What is being asked
With the line that contains "revert v. induction" as the final line, return every line from the start of the data below exactly.

Study material
(** A process list reads back exactly: every field of every process, with
    signed 64-bit numbers, optional fields absent or present, package names in
    order, whatever fields with other numbers a later version of the format
    adds to the processes. *)
Theorem entries_round_trip es :
  Forall (λ x, entry_ok (fst x) ∧ Forall unknown (snd x) ∧
               len (encode_fields (entry_fields (fst x) ++ snd x)) < 2 ^ 63) es →
  decode_app_processes (encode_fields (snapshot_fields es)) = Some (Ok (fst <$> es)).
Proof.
  intros Hes. rewrite app_processes_fold. unfold entries_of. rewrite walk_encoded.
  2: { apply Forall_fmap. eapply Forall_impl; [exact Hes|]. intros x (_ & _ & Hl). split; [by cbn [fst]|exact Hl]. }
  f_equal. change (fst <$> es) with ([] ++ (fst <$> es)). generalize (@nil ProcessEntry).
  induction Hes as [|[e us] es (He & Hu & _) _ IH]; intros acc; [by rewrite app_nil_r|].
  unfold snapshot_fields. rewrite !fmap_cons. fold (snapshot_fields es). cbn [fst snd] in *.
  cbn [take_fields repeated_step]. unfold entry_of. rewrite walk_encoded.
  2: { apply Forall_app_2; [by apply entry_fields_ok|]. eapply Forall_impl; [exact Hu|]. by intros ? []. }
  rewrite (take_fields_app _ _ _ _ _ e) by (by apply entry_fields_taken).
  rewrite unknown_taken by done. rewrite IH. by rewrite <- app_assoc.
Qed.

(** ** Snapshots from a channel *)

Section Snapshots.
Context {Ses IoE : Type} `{SessionLaws Ses IoE} (fuel : nat) (ch : ChannelId) (cap : Z).
Abbreviation input := (input ch).
Abbreviation ready := (ready fuel ch cap).

Lemma hex_digit_range b d : hex_digit b = Some d → 0 <= d < 16.
Proof.
  unfold hex_digit, in_range. repeat case_match; intros Hd; simplify_eq; bool_facts; lia.
Qed.

Lemma hex_loop_range l v n : 0 <= v → hex_loop v l = Some n → v * 16 ^ len l <= n < (v + 1) * 16 ^ len l.
Proof.
  revert v. induction l as [|b l IH]; intros v Hv; simpl; [intros [= <-]; rewrite len_nil; lia|].
  destruct (hex_digit b) as [d|] eqn:Hd; simpl; [|done]. apply hex_digit_range in Hd. intros Hn.
  apply IH in Hn; [|lia]. rewrite len_cons, Z.pow_add_r by (zlen_facts; lia). change (16 ^ 1) with 16. nia.
Qed.

Lemma parse_hex4_range b n : parse_hex4 b = Some n → 0 <= n < 2 ^ 16.
Proof.
  unfold parse_hex4. destruct (Z.ltb_spec (len b) 4); [done|]. intros Hn.
  apply hex_loop_range in Hn; [|lia]. rewrite len_ztake in Hn.
  replace (Z.min (Z.max 0 4) (len b)) with 4 in Hn by lia. lia.
Qed.

(** What is read of a stream that goes on with [inp]: the frame's length, where
    it has one, and its payload. *)
Definition prefix_of (inp : bytes) : option Z := parse_hex4 (ztake HEX_LEN_PREFIX inp).
Definition payload_of (inp : bytes) (n : Z) : bytes := ztake n (zdrop HEX_LEN_PREFIX inp).

(** A fill, or the refusal of one the buffer cannot hold. *)
Lemma wp_fill_or_full n (Q : outcome (Error IoE) unit → RecvBuf * Ses → Prop) p :
  ready p → (cap < n → Q (Fail Error.ReceiveBufferFull) p) →
  (n <= cap → ∀ p1, ready p1 → puts (snd p) ch [] (snd p1) → input p1 = input p →
    n <= len (unread (fst p1)) → Q (Ret tt) p1) →
  (∀ e p1, ses_failed (Ses := Ses) ch e → Q (Fail e) p1) → (∀ p1, Q Dropped p1) →
  wp (fill_at_least fuel ch n) Q p.
Proof.
  intros Hr Hfull Hfill HF HD. destruct (Z.ltb_spec cap n) as [Hc|Hc].
  - unfold fill_at_least. apply wp_bind, wp_gets. destruct Hr as (_ & -> & _).
    destruct (Z.ltb_spec cap n); [|lia]. by apply Hfull.
  - eapply wp_fill; eauto.
Qed.

(** How a call ends whose stream went on with [inp]. *)
Definition snapshot_end (p : RecvBuf * Ses) (inp : bytes) (o : outcome (Error IoE) (list ProcessEntry))
    (p' : RecvBuf * Ses) : Prop :=
  match o with
  | Ret entries =>
      ∃ n, prefix_of inp = Some n ∧ HEX_LEN_PREFIX + n <= Z.min cap (len inp) ∧
        entries_of (payload_of inp n) = Ok entries ∧
        ready p' ∧ input p' = zdrop (HEX_LEN_PREFIX + n) inp ∧ puts (snd p) ch [] (snd p')
  | Fail e =>
      ses_failed (Ses := Ses) ch e ∨
      (ready p' ∧ puts (snd p) ch [] (snd p') ∧
       ((∃ n err, prefix_of inp = Some n ∧ HEX_LEN_PREFIX + n <= Z.min cap (len inp) ∧
           entries_of (payload_of inp n) = Err err ∧ e = Error.Decode err ∧
           input p' = zdrop (HEX_LEN_PREFIX + n) inp) ∨
        (e = Error.Decode DecodeError.InvalidLengthPrefix ∧ prefix_of inp = None ∧
           HEX_LEN_PREFIX <= len inp ∧ input p' = inp) ∨
        (e = Error.ReceiveBufferFull ∧ input p' = inp ∧
           (cap < HEX_LEN_PREFIX ∨ ∃ n, prefix_of inp = Some n ∧ cap < HEX_LEN_PREFIX + n))))
  | Dropped => True
  | Panicked | NoFuel => False
  end.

Finished exercise
(** A process list reads back exactly: every field of every process, with
    signed 64-bit numbers, optional fields absent or present, package names in
    order, whatever fields with other numbers a later version of the format
    adds to the processes. *)
Theorem entries_round_trip es :
  Forall (λ x, entry_ok (fst x) ∧ Forall unknown (snd x) ∧
               len (encode_fields (entry_fields (fst x) ++ snd x)) < 2 ^ 63) es →
  decode_app_processes (encode_fields (snapshot_fields es)) = Some (Ok (fst <$> es)).
Proof.
  intros Hes. rewrite app_processes_fold. unfold entries_of. rewrite walk_encoded.
  2: { apply Forall_fmap. eapply Forall_impl; [exact Hes|]. intros x (_ & _ & Hl). split; [by cbn [fst]|exact Hl]. }
  f_equal. change (fst <$> es) with ([] ++ (fst <$> es)). generalize (@nil ProcessEntry).
  induction Hes as [|[e us] es (He & Hu & _) _ IH]; intros acc; [by rewrite app_nil_r|].
  unfold snapshot_fields. rewrite !fmap_cons. fold (snapshot_fields es). cbn [fst snd] in *.
  cbn [take_fields repeated_step]. unfold entry_of. rewrite walk_encoded.
  2: { apply Forall_app_2; [by apply entry_fields_ok|]. eapply Forall_impl; [exact Hu|]. by intros ? []. }
  rewrite (take_fields_app _ _ _ _ _ e) by (by apply entry_fields_taken).
  rewrite unknown_taken by done. rewrite IH. by rewrite <- app_assoc.
Qed.

(** ** Snapshots from a channel *)

Section Snapshots.
Context {Ses IoE : Type} `{SessionLaws Ses IoE} (fuel : nat) (ch : ChannelId) (cap : Z).
Abbreviation input := (input ch).
Abbreviation ready := (ready fuel ch cap).

Lemma hex_digit_range b d : hex_digit b = Some d → 0 <= d < 16.
Proof.
  unfold hex_digit, in_range. repeat case_match; intros Hd; simplify_eq; bool_facts; lia.
Qed.

Lemma hex_loop_range l v n : 0 <= v → hex_loop v l = Some n → v * 16 ^ len l <= n < (v + 1) * 16 ^ len l.
Proof.
  revert v. induction l as [|b l IH]; intros v Hv; simpl; [intros [= <-]; rewrite len_nil; lia|].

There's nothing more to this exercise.